なんで、と口にしてしまう前にリヴァイさんはベッドに私を押し倒して、言葉を途切れさせる。そして私を見下ろすようにその上に乗って来られれば、どくんと心臓が高鳴った。

「…こうしてまたお前を抱けるようになる日が来るまで、記憶を取り戻すのは不要だと思っていたからな」

リヴァイさんが強引なのは分かっている筈なのに、やはり慣れない。こうして押し倒されるとどうしてもその先を期待して、けれどそれがリヴァイさんにバレるのも恥ずかしくて、それを気取られないよう素っ気なく言葉を返す。

「…どうして、ですか…」
「その日が来たって事は全て済んだ後だ。何も俺達を邪魔する物は無い、あの時みたいにこそこそする必要も無い。堂々とお前を娶る事が出来る」

リヴァイさんは更に身を寄せてきて、ギシリとベッドが軋む。そして少し言いにくそうに、口を開いた。

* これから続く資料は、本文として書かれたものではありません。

Lemma rec_soma_recursion_error_witness :
  rec_soma 1000 (-1) [10; 20] = Fails RecursionError /\
  rec_soma 3 3 [10; 20; 30; 40] = Fails RecursionError.
Proof.
  split.
  - apply (rec_soma_recursion_error 1000 (-1) [10; 20]). left. lia.
  - apply (rec_soma_recursion_error 3 3 [10; 20; 30; 40]). right. cbn. lia.
Defined.

(** X12. With [0 <= k <= n + 1 <= len(A)] and more than [n + 1 - k]
    frames available, [rec_soma_esqdir(k, n, A)] returns
    [A[k] + ... + A[n]]; for [k = n + 1] that is 0, also on the empty
    list. *)
Theorem rec_soma_esqdir_sums_range (depth : nat) (k n : Z) (A : list Z)
  (Hk : 0 <= k <= n + 1) (Hn : n + 1 <= Z.of_nat (length A))
  (Hd : n + 1 - k < Z.of_nat depth) :
  rec_soma_esqdir depth k n A
  = Value (zsum (firstn (Z.to_nat (n + 1 - k)) (skipn (Z.to_nat k) A))).
Proof.
  pose proof (rec_soma_esqdir_range A (Z.to_nat (n + 1 - k)) (Z.to_nat k)
                depth) as H.
  rewrite !Znat.Z2Nat.id in H by lia.
  replace (k + (n + 1 - k) - 1) with n in H by lia.
  apply H; lia.
Qed.

Lemma rec_soma_esqdir_sums_range_witness :
  rec_soma_esqdir 4 1 3 [10; 20; 30; 40] = Value 90 /\
  rec_soma_esqdir 1 0 (-1) [] = Value 0.
Proof.
  split.
  - apply (rec_soma_esqdir_sums_range 4 1 3 [10; 20; 30; 40]); cbn; lia.
  - apply (rec_soma_esqdir_sums_range 1 0 (-1) []); cbn; lia.
Defined.

(** X13. With [0 <= n < len(A)] and more than [n + 1] frames available,
    the two exercises agree: [rec_soma_esqdir(0, n, A)] and
    [rec_soma(n, A)] return the same sum. *)
Theorem rec_soma_variants_agree (depth : nat) (n : Z) (A : list Z)
  (Hn : 0 <= n < Z.of_nat (length A)) (Hd : n + 1 < Z.of_nat depth) :
  rec_soma_esqdir depth 0 n A = rec_soma depth n A /\
  exists s, rec_soma depth n A = Value s.
Proof.
  pose proof (rec_soma_esqdir_range A (S (Z.to_nat n)) 0 depth) as H.
  pose proof (rec_soma_prefix A (Z.to_nat n) depth) as G.
  rewrite Znat.Z2Nat.id in G by lia.
  replace (Z.of_nat 0 + Z.of_nat (S (Z.to_nat n)) - 1) with n in H by lia.
  cbn [Z.of_nat skipn] in H.
  rewrite H, G by lia. split; [reflexivity|eauto].
Qed.

Lemma rec_soma_variants_agree_witness :
  rec_soma_esqdir 6 0 3 [10; 20; 30; 40] = rec_soma 6 3 [10; 20; 30; 40].
Proof.
  apply (rec_soma_variants_agree 6 3 [10; 20; 30; 40]); cbn; lia.
Defined.

(** X14. A negative [k] is not rejected: with [-len(A) <= k <= 0],
    [-1 <= n < len(A)] and enough frames, [rec_soma_esqdir(k, n, A)]
    returns the sum of [A[0..n]] plus the sum of the last [-k] elements,
    so elements are counted twice where the two ranges overlap. *)
Theorem rec_soma_esqdir_negative_start (depth : nat) (k n : Z) (A : list Z)
  (Hk : - Z.of_nat (length A) <= k <= 0)
  (Hn : -1 <= n < Z.of_nat (length A))
  (Hd : n + 1 - k < Z.of_nat depth) :
  rec_soma_esqdir depth k n A
  = Value (zsum (firstn (Z.to_nat (n + 1)) A)
           + zsum (skipn (length A - Z.to_nat (- k)) A)).
Proof.
  pose proof (rec_soma_esqdir_wrap A (Z.to_nat (n + 1)) (Z.to_nat (- k))
                depth) as H.
  rewrite !Znat.Z2Nat.id in H by lia.
  replace (- - k) with k in H by lia.
  replace (n + 1 - 1) with n in H by lia.
  apply H; lia.
Qed.

Lemma rec_soma_esqdir_negative_start_witness :
  rec_soma_esqdir 9 (-3) 2 [10; 20; 30] = Value 120.
Proof.
  apply (rec_soma_esqdir_negative_start 9 (-3) 2 [10; 20; 30]); cbn; lia.
Defined.

(** X15. With [k <= n], [n >= len(A)] and more than [n - k + 1] frames
    available, [rec_soma_esqdir(k, n, A)] raises [IndexError]: the first
    element it reads is [A[n]]. *)
Theorem rec_soma_esqdir_index_error (depth : nat) (k n : Z) (A : list Z)
  (Hk : k <= n) (Hn : Z.of_nat (length A) <= n)
  (Hd : n - k + 1 < Z.of_nat depth) :
  rec_soma_esqdir depth k n A = Fails IndexError.
Proof.
  apply (rec_soma_esqdir_beyond A n (Z.to_nat (n - k))); lia.
Qed.

Lemma rec_soma_esqdir_index_error_witness :
  rec_soma_esqdir 9 0 3 [10; 20; 30] = Fails IndexError.
Proof.
  apply (rec_soma_esqdir_index_error 9 0 3 [10; 20; 30]); cbn; lia.
Defined.

(** X16. [rec_soma_esqdir(k, n, A)] needs [n - k + 2] frames: with at
    most [n + 1 - k] frames available it raises [RecursionError]. *)
Theorem rec_soma_esqdir_recursion_error (depth : nat) (k n : Z) (A : list Z)
  (Hd : Z.of_nat depth <= n + 1 - k) :
  rec_soma_esqdir depth k n A = Fails RecursionError.
Proof. apply rec_soma_esqdir_stack. assumption. Qed.

Lemma rec_soma_esqdir_recursion_error_witness :
  rec_soma_esqdir 4 0 3 [10; 20; 30; 40] = Fails RecursionError.
Proof.
  apply (rec_soma_esqdir_recursion_error 4 0 3 [10; 20; 30; 40]). cbn. lia.
Defined.

(** X17. For an integer [0 < N < 2 ^ 53] (where [N/2] is exact in double
    precision) [pisolg(N)] returns the [i] with [2 ^ i <= N < 2 ^ (i + 1)],
    the floor of the base-2 logarithm, after exactly [i + 1] tests of the
    loop condition. *)
Theorem pisolg_floor_log2 (N : Z) (HN : 0 < N < 2 ^ 53) :
  exists i,
    0 <= i /\ 2 ^ i <= N < 2 ^ (i + 1) /\ i = Z.log2 N /\
    (forall fuel, i < Z.of_nat fuel -> pisolg fuel N = Some (Value i)) /\
    (forall fuel, Z.of_nat fuel <= i -> pisolg fuel N = None).
Proof.
  exists (Z.log2 N). pose proof (Z.log2_nonneg N) as H0.
  pose proof (Z.log2_spec N ltac:(lia)) as Hs.
  rewrite <- Z.add_1_r in Hs.
  split; [assumption|]. split; [assumption|]. split; [reflexivity|].
  split; intros fuel Hf; unfold pisolg;
    destruct (Z.leb_spec N 0) as [G|_]; try lia.
  - rewrite (pisolg_loop_finishes N fuel 1 0); try reflexivity; lia.
  - rewrite (pisolg_loop_running N fuel 1 0); try reflexivity; lia.
Qed.

Lemma pisolg_floor_log2_witness :
  exists i, 2 ^ i <= 1000 < 2 ^ (i + 1) /\
            pisolg 10 1000 = Some (Value i).
Proof.
  destruct (pisolg_floor_log2 1000) as (i & H0 & Hb & Hi & Hf & _).
  - cbn. lia.
  - exists i. split; [assumption|]. apply Hf. subst i. cbn. lia.
Defined.

(** X18. For an integer [N < 2 ^ 53], [pisolg(N)] raises its exception
    exactly when [N <= 0], and then before the loop is entered. *)
Theorem pisolg_raises_iff (fuel : nat) (N : Z) (e : pyexn)
  (HN : N < 2 ^ 53) :
  pisolg fuel N = Some (Fails e) <->
  (N <= 0 /\ e = Exception "Value has to be positive").
Proof.
  unfold pisolg. destruct (Z.leb_spec N 0) as [G|G].
  - split.
    + intro H. injection H as <-. split; [assumption|reflexivity].
    + intros [_ ->]. reflexivity.
  - split.
    + intro H. destruct (pisolg_loop fuel N 1 0); discriminate.
    + intros [H _]. lia.
Qed.

Lemma pisolg_raises_iff_witness :
  pisolg 0 (-4) = Some (Fails (Exception "Value has to be positive")).
Proof.
  apply (proj2 (pisolg_raises_iff 0 (-4) _ ltac:(cbn; lia))).
  split; [lia|reflexivity].
Defined.

End ExerciseProperties.
(** * ndn-skeleton: authentication, access control and catalog queries

    A shallow embedding of the Go backend's auth service
    ([services.AuthService]), its HTTP middleware ([handlers.AuthHandler]),
    the movie service ([services.MovieService]) and the movie listing
    handler ([handlers.MovieHandler.GetMovies]), followed by the properties
    the specification states about them.

    Conventions.
    - Go's [int] and [int64] are 64-bit two's complement: values are [Z],
      and where the source does arithmetic the wrap-around is written out
      ([GoInt.wrap]).
    - [time.Time] is a number of seconds since the Unix epoch and
      [time.Duration] a number of seconds: this is the resolution of the
      [exp]/[iat] fields of a JWT.  The clock reading a request handler
      works with is passed to it as the argument [now].
    - The relational store is a record of tables (lists of rows); functions
      that write to it return the new store.
    - The third-party libraries (golang-jwt, bcrypt) and the PostgreSQL
      operators whose definition lies outside the repository are interfaces
      (type classes); [Reference] gives executable instances.

    The file gives the model first, then the reference instances, the
    notions the statements use and the data of the examples, and then the
    lemmas and theorems.  The model has two parts: the code the
    specification speaks of, and after it the further parts of the
    backend (users, categories, the other movie handlers, registration,
    the route groups), each with its notions and data. *)

From Stdlib Require Import ZArith String Ascii List Bool Lia PrimFloat.
From stdpp Require Import base option list gmap strings sorting.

「…もしもその日が来なかったとしても、お前は俺の事を忘れたまま、他の奴の所に行けるだろ」
「え…」

リヴァイさんのその少し寂しそうな顔に、ズキンと胸が痛む。リヴァイさんはどんな気持ちで私の記憶を改竄したのだろう。いつかまた同じような関係を取り戻せる事を思って、だがそれと同時にその時が来なくても大丈夫なようにとも思って。そんな寂しい事をして欲しくはなかった。でも、リヴァイさんは少しヘマをしたんじゃないかと思う。だって私は。

「…でも私、リヴァイさん以外に興味が持てません」

記憶を改竄されてからというもの、言い寄ってくる男性は何人か居た。けれど、その人達と恋仲になるなんて想像出来なかったのだ。

「リヴァイさんが私の前にまた姿を現してくれなかったら、きっと一生寂しく独り身でしたよ」

そう微笑みながら言えば、リヴァイさんは面食らったような顔をして、一言「悪くない」と言った。